Extracting data with found matches as a list

cyberdave · October 30, 2020, 5:17am

Hi all, I am new to text blaze and am not a programmer, so if this is a super simple thing, my apology in advance.

I am trying to use extractregex to go through some site.html to find multiple occurrences of text and then show only the lines where the text was matched.

For example, I have something like this:

USER: I have trouble with something <br>
<br>
BOT: Which of the following best describes your question? <br>
BOT: quick_replies message <br>
<br>
USER: I am having a problem <br>
<br>
BOT: Ok I can help with that

and I am trying to capture the text between USER: and   so that in my example, the output would be something like:

I have trouble with something
I am having a problem

I can find the matches in regex, but am unable to figure out how to use extractregex to put all the matching lines together as the result instead of just the match.

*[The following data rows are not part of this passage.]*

(* ===== verification/Historical.v ===== *)
(** * Historical promotion ([compactor/runner.py], [compactor/historical_reclaim.py])

    [run_historical_promotion]: for each partition of a past range of dates,
    L2 for every hour, L3 for the day, both uploaded, then the removal of the
    partition's local L1 files; [run_backfill]: L1 for the frozen segments of
    one exchange and channel.  Faults are arguments of each step. *)
From S2P Require Import Prelude PyDict Hoare PyDecimal RetryQueue ObjectStore NasUploader NasKey Promotion DualWriter Wal PyTime Ndjson Parquet L1Rows Compactor L1 Discovery Runner.
From Stdlib Require Import Ascii.
Open Scope string_scope.
Open Scope list_scope.
Open Scope Z_scope.

(** ** Reclaiming a partition *)

Inductive reclaim_status := reclaim_ok | skip_sentinel | skip_today_window | skip_forward_in_flight | skip_nas_missing | fail_verify.
#[export] Instance reclaim_status_eq_dec : EqDecision reclaim_status.
Proof. solve_decision. Defined.
(** [ReclaimOutcome]; [ro_errors]: the files and steps that failed *)
Record ReclaimOutcome := MkReclaim { ro_outcome : reclaim_status; ro_files_unlinked : Z; ro_bytes_freed : Z; ro_errors : list string }.
Definition skipped (s : reclaim_status) : ReclaimOutcome := MkReclaim s 0 0 [].

(** Errors of the removals, and of the sentinel (with what is kept of its
    temporary file) *)
Record reclaim_faults := ReclaimFaults { rf_unlink : string → option exn; rf_sentinel : option (exn * bool) }.
Definition no_reclaim_faults : reclaim_faults := ReclaimFaults (λ _, None) None.

Section reclaim.
Context {S : Type} `{S3 S} (root : path) (scan : list string → list string) (scan_dirs : list path → list path).
Local Notation proc := (proc (world S)).

(** [NASUploader.list_prefix_count] *)
Definition list_prefix_count (prefix : string) (max_keys : Z) : proc Z :=
  pbind (call_s3 (s3_list prefix)) (λ keys, pret (Z.min max_keys (Z.of_nat (length keys)))).

(** The date directory of a partition's L1 files *)
Definition l1_date_dir (exchange symbol channel date schema_ver : string) (fs : gmap string bytes) : path :=
  match scan_dirs (partition_dirs root channel "L1" exchange symbol date fs) with
  | d :: _ => d
  | [] => root ++ hive_dir "L1" channel schema_ver exchange symbol date
  end.

Definition promoted_sentinel (date_dir : path) : path := date_dir ++ [".l1-promoted"].

(** [_write_sentinel_atomic] *)
Definition write_sentinel_atomic (faults : reclaim_faults) (date_dir : path) : proc unit :=
  let tmp := fs_name (date_dir ++ [".l1-promoted.tmp"]) in
  pbind (set_fs (add_dirs date_dir)) (λ _,
  match rf_sentinel faults with
  | Some (e, kept) => pbind (if kept : bool then set_fs (<[tmp := ""]>) else pret tt) (λ _, praise e)
  | None => set_fs (λ fs, <[fs_name (promoted_sentinel date_dir) := ""]> (delete tmp fs))
  end).

(** The loop over the L1 files: files removed, bytes, errors.  A listed file
    that is not found has been removed by somebody else meanwhile. *)
Fixpoint unlink_files (faults : reclaim_faults) (ks : list string) (acc : Z * Z * list string) : proc (Z * Z * list string) :=
  match ks with
  | [] => pret acc
  | k :: ks' => λ w,
      match w_fs w !! k, rf_unlink faults k with
      | None, _ | Some _, Some FileNotFoundError => pbind (set_fs (delete k)) (λ _, unlink_files faults ks' acc) w
      | Some _, Some e => if is_OSError e then unlink_files faults ks' (acc.1, acc.2 ++ [k]) w else (w, Raise e)
      | Some b, None =>
          pbind (set_fs (delete k)) (λ _, unlink_files faults ks' (acc.1.1 + 1, acc.1.2 + blen b, acc.2)) w
      end
  end.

If anyone have a pointer or tip on this, or just to let me know to go read the manual I would be very grateful.

Cedric_Debono_Blaze · October 30, 2020, 7:32am

Hi @cyberdave

Here's a small snippet to get you started:

Start point: {formtext: name=beginning} <<< This is the string of text where you want the snippet to START extracting content
End point: {formtext: name=end} <<< This is the string of text where you want the snippet to STOP extracting content
{section=extractregex({clipboard}, beginning & "([\D \S]+)" & end)}
{=section}

The snippet opens up a popup with a formtext to input the start string and end string.

If the strings are always going to be the same, you can do the following:

Start point: {beginning="I have trouble"} <<< This is the string of text where you want the snippet to START extracting content
End point: {end="I am having a problem"} <<< This is the string of text where you want the snippet to STOP extracting content
{section=extractregex({clipboard}, (beginning & "[\D \S]+" & end))}
{=section}

@scott is much better at this than I am, so I'm sure he can give you a better solution

scott · October 30, 2020, 8:52am

You can do something like the following. It uses splitregex() to create a list of the matches and the non-matches and then takes every event item.

What we really need to do to make this more elegant is to extend extractregex() to allow it to return multiple matches.

{msgs="USER: I have trouble with something 
 
BOT: Which of the following best describes your question? 
BOT: quick_replies message 
 
USER: I am having a problem 
 
BOT: Ok I can help with that"}

{=join(filter(splitregex(msgs, "USER:(.*) "), (item, index) -> iseven(index)), "\n")}